Top of DATASET EXTRACT

Definition judge (m : market) (quote : asset_record) (e : engine) (bid ask : market_order)
    : result verdict :=
  t ← open_transaction m bid ask;
  bid_price ← judge_bid m quote bid t;
  match bid_price with
  | None => Ok skip_bid
  | Some p => judge_ask m quote e ask (set_mt_prices p (mt_ask_price t) t)
  end.

(** The amounts of a trade in which each side receives what the other pays. *)
Definition trade (paid_by_bid paid_by_ask : asset) (short_collateral : option asset)
    (t : market_transaction) : market_transaction :=
  set_mt_amounts paid_by_bid paid_by_ask short_collateral paid_by_ask paid_by_bid t.

(** [collateral_rate]: half the feed price, for two parts of the short's own to one
    of the sale's. *)
Definition collateral_rate (feed : price) : price :=
  mk_price (ratio feed / 2) (base_asset_id feed) (quote_asset_id feed).

(** What a cover can exchange with a seller of [for_sale], and the collateral it
    pays with: all of it where that is what bounds the trade. *)
Definition cover_amounts (m : market) (t : market_transaction) (e : engine) (ask : market_order)
    (for_sale : asset) : result (asset * asset) :=
  c ← require (mo_collateral ask) assertion_abort;
  let cover_collateral := mk_asset c (mk_base_id m) in
  afford ← asset_mul cover_collateral (mt_bid_price t);
  debt ← get_current_cover_debt e ask;
  let usd_exchanged := asset_min (asset_min for_sale afford) debt in
  ask_paid ← (if asset_eqb usd_exchanged afford then Ok cover_collateral
              else asset_mul usd_exchanged (mt_ask_price t));
  Ok (usd_exchanged, ask_paid).
(** Up to BTS_V0_4_28 a feed is asked of every market issued quote asset, whatever
    the base is. *)
Definition needs_feed_v7 (num : Z) (quote base : asset_record) : bool :=
  is_market_issued quote && ((num <? BTS_V0_4_28_FORK_BLOCK_NUM) || (as_id base =? 0)).

Definition run_market_v7 (m : market) (timestamp : Z) (quote base : asset_record) (e : engine)
    : result engine :=
  let status := pending_get_market_status (me_state e) (mk_quote_id m, mk_base_id m) in
  _ ← (if needs_feed_v7 (pending_get_head_block_num (me_state e)) quote base
          && bool_decide ((status ≫= mst_last_valid_feed_price) = None) && bool_decide (mk_feed m = None)
       then Err insufficient_feeds else Ok tt);
  '(_, e) ← get_next_bid_v7 m e;
  '(_, e) ← get_next_ask_v7 m e;
  let g := mk_matching e quote base (mk_asset 0 (mk_base_id m)) null_price null_price (-1) in
  g ← match_loop_v7 (loop_fuel g) m g;
  let e := upd_state (fun p => pending_store_asset_record (mg_base g)
                                 (pending_store_asset_record (mg_quote g) p)) (mg_engine g) in
  p ← note_status (mk_quote_id m) (mk_base_id m) (mk_feed m) None (me_state e);
  update_market_history_v7 m timestamp (set_mg_engine (set_me_state p e) g).

Definition try_market_v7 (db : chain_database) (quote_id base_id timestamp : Z) (prior : pending_chain_state)
    : option price * result engine :=
  let e := new_engine prior (open_book_v7 quote_id base_id db) in
  let start :=
    (quote ← require (pending_get_asset_record (me_state e) quote_id) assert_exception;
     base ← require (pending_get_asset_record (me_state e) base_id) assert_exception;
     feed ← db_get_median_delegate_price db quote_id base_id;
     Ok (quote, base, feed)) in
  match start with
  | Ok (quote, base, feed) =>
      (feed, run_market_v7 (mk_market db quote_id base_id feed) timestamp quote base e)
  | Err x => (None, Err x)
  end.

(** [market_engine_v7::execute] *)
Definition execute_v7 (db : chain_database) (quote_id base_id timestamp : Z) (prior : pending_chain_state)
    : result (pending_chain_state * list market_transaction) :=
  let '(feed, outcome) := try_market_v7 db quote_id base_id timestamp prior in
  let '(prior, failure) :=
    match outcome with
    | Ok e => run_steps (apply_changes_steps (me_state e)) prior
    | Err x => (prior, Some x)
    end in
  match outcome, failure with
  | Ok e, None => Ok (prior, me_transactions e)
  | _, Some x =>
      if is_abort x then Err x
      else p ← note_status quote_id base_id feed (Some x) prior; Ok (p, [])
  | Err x, None => Err x
  end.

Definition cancel_current_short_v7 :
    market_transaction -> Z -> engine -> result (market_transaction * engine) := cancel_current_short.
Definition cancel_all_shorts_v7 :
    chain_database -> pending_chain_state -> result (pending_chain_state * list market_transaction) :=
  cancel_all_shorts.
End engine_v7.
Lemma judge_agrees quote e bid ask :
  pair_at_hand bid ask e ->
  exists t, own_prices bid ask t /\
    judge m quote e bid ask = Ok (if price_ltb (mo_price bid) (mo_price ask) then no_match else matched t) /\
    judge_v7 m quote (erase e) bid ask
    = Ok (if price_ltb (mo_price bid) (mo_price ask) then no_match else matched t).
Proof.
  intros [_ _ Hb Ha]. eexists. unfold judge, judge_v7, open_transaction, open_transaction_v7, get_price.
  rewrite Hb, Ha. cbn [mbind result_bind]. unfold judge_bid, judge_bid_v7. rewrite Hb.
  rewrite (bool_decide_eq_false_2 (bid_order = short_order)) by done. cbn [mbind result_bind].
  unfold judge_ask, judge_ask_v7. rewrite Ha.
  rewrite (bool_decide_eq_false_2 (ask_order = relative_ask_order)) by done.
  rewrite (bool_decide_eq_false_2 (ask_order = cover_order)) by done.
  cbn. split; [|split; reflexivity]. done.
Qed.

(** Only the fees of an asset change. *)
Lemma add_fees_issued v r : is_market_issued (add_fees v r) = is_market_issued r.
Proof. done. Qed.
(* ===== verification/QueryFacts.v ===== *)
(** * QueryFacts: what the queries return

    The orders of a market are returned in the order of price up to the limit, and
    none is left out ([market_bids_spec], [market_asks_spec]); scans return the first
    orders that pass the filter, and an order is found by its id exactly if there is
    one ([market_order_found]); the balances of an address are those it owns
    ([balances_for_address_spec]).  The order history leaves out the orders of the
    last block that has any ([history_misses_last_block]). *)
From S2P Require Import Prelude Config Fc Asset Records ChainInterface PendingState ChainDatabase EvalState.
From S2P Require Import Blocks Production Forks OrderBook BookFacts Chain ChainOps Queries.
From stdpp Require Import sorting.
#[local] Open Scope Z_scope.

(** ** The loops *)

(** [limit] elements, or all where the limit is 0. *)
Definition up_to {A} (limit : Z) (l : list A) : list A := if limit =? 0 then l else take (Z.to_nat limit) l.

Lemma up_to_all {A} limit (l : list A) : Z.of_nat (List.length l) < limit -> up_to limit l = l.
Proof. intros Hl. unfold up_to. rewrite (proj2 (Z.eqb_neq _ _)), take_ge by lia. done. Qed.

Section loops.
Context {A B : Type}.

Lemma collect_while_spec (p : A -> bool) (f : A -> B) limit l rest results :
  0 <= limit -> (limit = 0 \/ Z.of_nat (List.length results) < limit) ->
  Forall (fun x => p x = true) l -> (forall x, head rest = Some x -> p x = false) ->
  let all := results ++ map f l in
  collect_while p f limit (l ++ rest) results
  = (up_to limit all, negb (limit =? 0) && (limit <=? Z.of_nat (List.length all))).
Proof.
  intros Hlim Hres Hl Hrest. revert results Hres. induction Hl as [|x l Hx Hl IH]; intros results Hres; cbv zeta.
  - cbn [map app]. rewrite app_nil_r. unfold up_to. destruct rest as [|y rest]; cbn [collect_while].
    + destruct (Z.eqb_spec limit 0); [done|]. rewrite take_ge, (proj2 (Z.leb_gt _ _)) by lia. done.
    + rewrite (Hrest y eq_refl). destruct (Z.eqb_spec limit 0); [done|].
      rewrite take_ge, (proj2 (Z.leb_gt _ _)) by lia. done.
  - cbn [collect_while app map]. rewrite Hx.
    replace (results ++ f x :: map f l) with ((results ++ [f x]) ++ map f l) by by rewrite <- app_assoc.
    destruct (Z.eqb_spec (Z.of_nat (List.length (results ++ [f x]))) limit) as [He|Hne].
    + unfold up_to. assert (limit <> 0) by (rewrite <- He, length_app; cbn; lia).
      rewrite (proj2 (Z.eqb_neq limit 0)) by done. rewrite take_app_length' by lia.
      cbn [negb andb]. rewrite (proj2 (Z.leb_le _ _)); [done|]. rewrite length_app. lia.
    + apply IH. rewrite length_app in *. cbn in *. lia.
Qed.
(* ===== verification/Eff.v ===== *)
(** * Eff: code that changes a state and may throw

    [eff S A] is a computation over a shared state: it returns the state it leaves
    behind whether or not it throws, because an exception does not undo the
    changes made before it.  [keeps R m] says that [m] relates the state before to
    the state after by [R] on every path, and [triple] is a Hoare triple whose
    postcondition speaks of the result, an exception included. *)
From S2P Require Import Prelude.

Definition eff (S A : Type) : Type := S -> S * result A.

Section eff.
Context {S : Type}.

#[global] Instance eff_mret : MRet (eff S) := fun A a s => (s, Ok a).
#[global] Instance eff_mbind : MBind (eff S) := fun A B k m s =>
  match m s with
  | (s', Ok a) => k a s'
  | (s', Err e) => (s', Err e)
  end.

(** A computation that reads the state, one that may throw and does not look at it,
    and one that replaces it. *)
Definition reads {A} (f : S -> result A) : eff S A := fun s => (s, f s).
Definition lift {A} (r : result A) : eff S A := fun s => (s, r).
Definition update (f : S -> S) : eff S unit := fun s => (f s, Ok tt).

(** [FC_ASSERT( c )] and a thrown exception. *)
Definition ensure (c : bool) : eff S unit := lift (fc_assert c).
Definition throw {A} (e : error) : eff S A := lift (Err e).

(** [for( x : l ) f( x )] with a local variable the body assigns. *)
Fixpoint eff_fold {X A} (f : A -> X -> eff S A) (a : A) (l : list X) : eff S A :=
  match l with
  | [] => mret a
  | x :: l => a' ← f a x; eff_fold f a' l
  end.

Definition eff_each {X} (f : X -> eff S unit) (l : list X) : eff S unit :=
  eff_fold (fun _ => f) tt l.

(** [try { m } catch( ... ) {}]: what ends the process is not caught. *)
Definition uncaught (e : error) : bool :=
  match e with assertion_abort | arithmetic_fault | stack_overflow | memory_fault => true | _ => false end.
Definition ignoring (m : eff S unit) : eff S unit := fun s =>
  match m s with
  | (s', Err e) => if uncaught e then (s', Err e) else (s', Ok tt)
  | r => r
  end.

(** [try { a = m; } catch( ... ) {}]: [None] where it threw. *)
Definition attempt {A} (m : eff S A) : eff S (option A) := fun s =>
  match m s with
  | (s', Ok a) => (s', Ok (Some a))
  | (s', Err e) => if uncaught e then (s', Err e) else (s', Ok None)
  end.

(** ** Successful runs *)

Lemma eff_bind_Ok {A B} (m : eff S A) (k : A -> eff S B) s s' b :
  (m ≫= k) s = (s', Ok b) <-> exists s1 a, m s = (s1, Ok a) /\ k a s1 = (s', Ok b).
Proof.
  unfold mbind, eff_mbind. split.
  - destruct (m s) as [s1 [a|e]]; [eauto|done].
  - by intros (s1 & a & -> & ?).
Qed.

Lemma eff_reads_Ok {A} (f : S -> result A) s s' a : reads f s = (s', Ok a) <-> s' = s /\ f s = Ok a.
Proof. unfold reads. split; [by intros [= <- ?]|by intros [-> ->]]. Qed.

Lemma lift_Ok {A} (r : result A) s s' a : lift r s = (s', Ok a) <-> s' = s /\ r = Ok a.
Proof. unfold lift. split; [by intros [= <- ?]|by intros [-> ->]]. Qed.

Lemma ensure_Ok c s s' u : ensure c s = (s', Ok u) <-> s' = s /\ c = true.
Proof. unfold ensure. by rewrite lift_Ok, fc_assert_Ok. Qed.

Lemma mret_Ok {A} (a b : A) (s s' : S) : (mret a : eff S A) s = (s', Ok b) <-> s' = s /\ a = b.
Proof. unfold mret, eff_mret. split; [by intros [= <- <-]|by intros [-> ->]]. Qed.

Lemma update_Ok (f : S -> S) s s' u : update f s = (s', Ok u) <-> s' = f s.
Proof. unfold update. split; [by intros [= <- _]|by intros ->; destruct u]. Qed.

(** ** Relations every path keeps *)

Definition keeps (R : S -> S -> Prop) {A} (m : eff S A) : Prop := forall s, R s (m s).1.

Section keeps.
Context (R : S -> S -> Prop) `{!Reflexive R} `{!Transitive R}.

Lemma keeps_ret {A} (a : A) : keeps R (mret a).
Proof using All. intros s. cbn. reflexivity. Qed.
Lemma keeps_reads {A} (f : S -> result A) : keeps R (reads f).
Proof using All. intros s. cbn. reflexivity. Qed.
Lemma keeps_lift {A} (r : result A) : keeps R (lift r).
Proof using All. intros s. cbn. reflexivity. Qed.
Lemma keeps_update (f : S -> S) : (forall s, R s (f s)) -> keeps R (update f).
Proof using All. intros Hf s. apply Hf. Qed.

(** What follows a step may rely on what the step returned. *)
Lemma keeps_bind_run {A B} (m : eff S A) (k : A -> eff S B) :
  keeps R m -> (forall s a s', m s = (s', Ok a) -> R s' (k a s').1) -> keeps R (m ≫= k).
Proof using All.
  intros Hm Hk s. unfold mbind, eff_mbind. specialize (Hm s).
  destruct (m s) as [s1 [a|e]] eqn:E; cbn in *; [|done]. etrans; [exact Hm|]. by apply (Hk s).
Qed.

Lemma keeps_bind {A B} (m : eff S A) (k : A -> eff S B) :
  keeps R m -> (forall a, keeps R (k a)) -> keeps R (m ≫= k).
Proof using All. intros Hm Hk. apply keeps_bind_run; [done|]. intros s a s' _. apply Hk. Qed.

Lemma keeps_fold {X A} (f : A -> X -> eff S A) l :
  (forall a x, x ∈ l -> keeps R (f a x)) -> forall a, keeps R (eff_fold f a l).
Proof using All.
  induction l as [|x l IH]; intros Hf a; cbn; [apply keeps_ret|].
  apply keeps_bind; [apply Hf; left|]. intros a'. apply IH. intros; apply Hf; by right.
Qed.

Lemma keeps_each {X} (f : X -> eff S unit) l :
  (forall x, x ∈ l -> keeps R (f x)) -> keeps R (eff_each f l).
Proof using All. intros Hf. apply keeps_fold. auto. Qed.

Lemma keeps_ignoring (m : eff S unit) : keeps R m -> keeps R (ignoring m).
Proof using All.
  intros Hm s. unfold ignoring. specialize (Hm s). destruct (m s) as [s' [u|e]]; cbn in *; [done|].
  by destruct (uncaught e).
Qed.
End keeps.

(** ** Hoare triples *)

Definition triple (P : S -> Prop) {A} (m : eff S A) (Q : result A -> S -> Prop) : Prop :=
  forall s, P s -> let '(s', r) := m s in Q r s'.

(** An exception leaves [E]. *)
Definition on_result {A} (Q : A -> S -> Prop) (E : error -> S -> Prop) (r : result A) (s : S) : Prop :=
  match r with Ok a => Q a s | Err e => E e s end.

Section triple.
Context (E : error -> S -> Prop).

Lemma triple_ret {A} (P : S -> Prop) (a : A) (Q : A -> S -> Prop) :
  (forall s, P s -> Q a s) -> triple P (mret a) (on_result Q E).
Proof. intros HQ s HP. cbn. auto. Qed.

Lemma triple_bind {A B} (P : S -> Prop) (m : eff S A) (k : A -> eff S B) (Q : A -> S -> Prop) T :
  triple P m (on_result Q E) -> (forall a, triple (Q a) (k a) (on_result T E)) ->
  triple P (m ≫= k) (on_result T E).
Proof.
  intros Hm Hk s HP. unfold mbind, eff_mbind. specialize (Hm s HP).
  destruct (m s) as [s1 [a|e]]; cbn in *; [|done]. apply (Hk a s1 Hm).
Qed.

Lemma triple_reads {A} (P : S -> Prop) (f : S -> result A) (Q : A -> S -> Prop) :
  (forall s a, P s -> f s = Ok a -> Q a s) -> (forall s e, P s -> f s = Err e -> E e s) ->
  triple P (reads f) (on_result Q E).
Proof. intros HQ HE s HP. cbn. destruct (f s) eqn:Hf; cbn; eauto. Qed.

Lemma triple_update (P : S -> Prop) (f : S -> S) (Q : unit -> S -> Prop) :
  (forall s, P s -> Q tt (f s)) -> triple P (update f) (on_result Q E).
Proof. intros HQ s HP. cbn. auto. Qed.

(** A loop invariant over the local variable and the state. *)
Lemma triple_fold {X A} (I : A -> S -> Prop) (f : A -> X -> eff S A) l :
  (forall a x, x ∈ l -> triple (I a) (f a x) (on_result I E)) ->
  forall a, triple (I a) (eff_fold f a l) (on_result I E).
Proof.
  induction l as [|x l IH]; intros Hf a; cbn; [by apply triple_ret|].
  eapply triple_bind; [apply Hf; left|]. intros a'. apply IH. intros; apply Hf; by right.
Qed.

Lemma triple_weaken {A} (P P' : S -> Prop) (m : eff S A) (Q Q' : A -> S -> Prop) :
  (forall s, P s -> P' s) -> (forall a s, Q' a s -> Q a s) ->
  triple P' m (on_result Q' E) -> triple P m (on_result Q E).
Proof.
  intros HP HQ Hm s H. specialize (Hm s (HP s H)). destruct (m s) as [s1 [a|e]]; cbn in *; auto.
Qed.
End triple.
End eff.

(** Inverts a successful run into the facts its steps establish. *)
Ltac inv_eff_step :=
  match goal with
  | H : (_ ≫= _) _ = (_, Ok _) |- _ => apply eff_bind_Ok in H as (? & ? & ? & H)
  | H : reads _ _ = (_, Ok _) |- _ => apply eff_reads_Ok in H as [-> ?]
  | H : lift _ _ = (_, Ok _) |- _ => apply lift_Ok in H as [-> ?]
  | H : ensure _ _ = (_, Ok _) |- _ => apply ensure_Ok in H as [-> ?]
  | H : throw _ _ = (_, Ok _) |- _ => discriminate H
  | H : mret _ _ = (_, Ok _) |- _ => apply mret_Ok in H as [-> H]; simplify_eq
  | H : update _ _ = (_, Ok _) |- _ => apply update_Ok in H as ->
  end.
Ltac inv_eff := repeat inv_eff_step.

Create HintDb keeps.
#[export] Hint Resolve keeps_ret keeps_reads keeps_lift : keeps.
Lemma store_record_run `{!NoCollision} {T} (wrap : wallet_record T -> generic_wallet_record) r w w' res :
  wallet_ok w -> ordinary wrap (wr_data r) -> has_slot wrap r w ->
  store_and_reload_record wrap r w = (w', res) ->
  match res with
  | Ok r' => wr_data r' = wr_data r /\
             (wallet_record_index r <> 0 -> r' = r) /\
             (w' = stored (wrap r') w \/
              wallet_record_index r = 0 /\ wallet_record_index r' = next_index w /\
              w' = stored (wrap r') (bumped w)) /\
             wallet_ok w'
  | Err e => w' = w /\ (e = assert_exception \/ e = arithmetic_fault)
  end.
Proof.
  intros Hw Hk Hs. unfold store_and_reload_record, has_slot in *. destruct r as [i d].
  cbn [wallet_record_index wr_data] in *. destruct (Z.eqb_spec i 0) as [->|Hi].
  - unfold mbind, eff_mbind. rewrite new_wallet_record_index_run by done.
    destruct (next_index w >=? 2^31 - 1); [intros [= <- <-]; auto|].
    destruct (wd_records w) as [rs|] eqn:Hrs; [|intros [= <- <-]; auto].
    destruct (Hk (next_index w)) as (Hix & Hl & Hnm & Hnc). pose proof (next_index_ge w Hw) as Hge.
    set (r' := mk_record (next_index w) d) in *. unfold mret, eff_mret.
    rewrite store_generic_run by (done || lia). intros [= <- <-].
    split_and!; [done|done|by right|].
    pose proof (bumped_ok w Hw) as Hb.
    assert (Hfree : disk (bumped w) !! next_index w = None).
    { unfold bumped. rewrite disk_stored. rewrite lookup_insert_ne by (cbn; lia).
      apply eq_None_not_Some. intros [g Hg]. apply (ok_next w Hw) in Hg. lia. }
    apply stored_ok; try done.
    + split_and!; [lia|split; [lia|done]| |].
      * intros g0 Hg0. rewrite Hix, Hfree in Hg0. done.
      * intros g0. unfold bumped. rewrite memory_stored by done. rewrite decide_False by done.
        unfold r'. rewrite Hs; [done|]. apply eq_None_not_Some. intros [g Hg]. apply (ok_next w Hw) in Hg. lia.
    + intros j [g Hg]. rewrite next_index_stored, next_index_bumped by done.
      rewrite disk_stored in Hg. apply lookup_insert_Some in Hg as [[<- _]|[_ Hg]]; [lia|].
      apply (ok_next _ Hb) in Hg. rewrite next_index_bumped in Hg. lia.
    + lia.
  - destruct Hs as (g0 & Hm & Hg0). destruct (Hk i) as (Hix & Hl & Hnm & Hnc).
    unfold mret, eff_mret, mbind, eff_mbind. rewrite store_generic_run by (done || lia).
    destruct (wd_records w) as [rs|] eqn:Hrs; [|intros [= <- <-]; auto].
    intros [= <- <-]. split_and!; [done|done|by left|].
    assert (Hm0 := Hm). apply (ok_memory w Hw) in Hm0 as (Hn0 & Hl0 & Hd0). rewrite Hg0 in Hd0.
    apply stored_ok; try done.
    + split_and!; [lia| | |].
      * rewrite Hix, <- Hn0. by apply (ok_master w Hw).
      * intros g1. rewrite Hix, Hd0. by intros [= <-].
      * intros g1 Hg1. rewrite Hix. congruence.
    + intros j [g Hg]. rewrite next_index_stored by done. rewrite disk_stored in Hg.
      apply lookup_insert_Some in Hg as [[<- _]|[_ Hg]]; [|by apply (ok_next w Hw) in Hg].
      rewrite Hix. by apply (ok_next w Hw) in Hd0.
    + intros Hi1. rewrite <- Hn0. apply (ok_one w Hw). rewrite <- Hi1. by rewrite Hix.
Qed.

Bottom of DATASET EXTRACT

*WORK TASK*. When you reach the line containing "afford ← asset_mul" in the data above, start copying exactly, and stop after the line containing "(feed, run_market_v7 (mk_market".

*RESPONSE*.
  afford ← asset_mul cover_collateral (mt_bid_price t);
  debt ← get_current_cover_debt e ask;
  let usd_exchanged := asset_min (asset_min for_sale afford) debt in
  ask_paid ← (if asset_eqb usd_exchanged afford then Ok cover_collateral
              else asset_mul usd_exchanged (mt_ask_price t));
  Ok (usd_exchanged, ask_paid).
(** Up to BTS_V0_4_28 a feed is asked of every market issued quote asset, whatever
    the base is. *)
Definition needs_feed_v7 (num : Z) (quote base : asset_record) : bool :=
  is_market_issued quote && ((num <? BTS_V0_4_28_FORK_BLOCK_NUM) || (as_id base =? 0)).

Definition run_market_v7 (m : market) (timestamp : Z) (quote base : asset_record) (e : engine)
    : result engine :=
  let status := pending_get_market_status (me_state e) (mk_quote_id m, mk_base_id m) in
  _ ← (if needs_feed_v7 (pending_get_head_block_num (me_state e)) quote base
          && bool_decide ((status ≫= mst_last_valid_feed_price) = None) && bool_decide (mk_feed m = None)
       then Err insufficient_feeds else Ok tt);
  '(_, e) ← get_next_bid_v7 m e;
  '(_, e) ← get_next_ask_v7 m e;
  let g := mk_matching e quote base (mk_asset 0 (mk_base_id m)) null_price null_price (-1) in
  g ← match_loop_v7 (loop_fuel g) m g;
  let e := upd_state (fun p => pending_store_asset_record (mg_base g)
                                 (pending_store_asset_record (mg_quote g) p)) (mg_engine g) in
  p ← note_status (mk_quote_id m) (mk_base_id m) (mk_feed m) None (me_state e);
  update_market_history_v7 m timestamp (set_mg_engine (set_me_state p e) g).

Definition try_market_v7 (db : chain_database) (quote_id base_id timestamp : Z) (prior : pending_chain_state)
    : option price * result engine :=
  let e := new_engine prior (open_book_v7 quote_id base_id db) in
  let start :=
    (quote ← require (pending_get_asset_record (me_state e) quote_id) assert_exception;
     base ← require (pending_get_asset_record (me_state e) base_id) assert_exception;
     feed ← db_get_median_delegate_price db quote_id base_id;
     Ok (quote, base, feed)) in
  match start with
  | Ok (quote, base, feed) =>
      (feed, run_market_v7 (mk_market db quote_id base_id feed) timestamp quote base e)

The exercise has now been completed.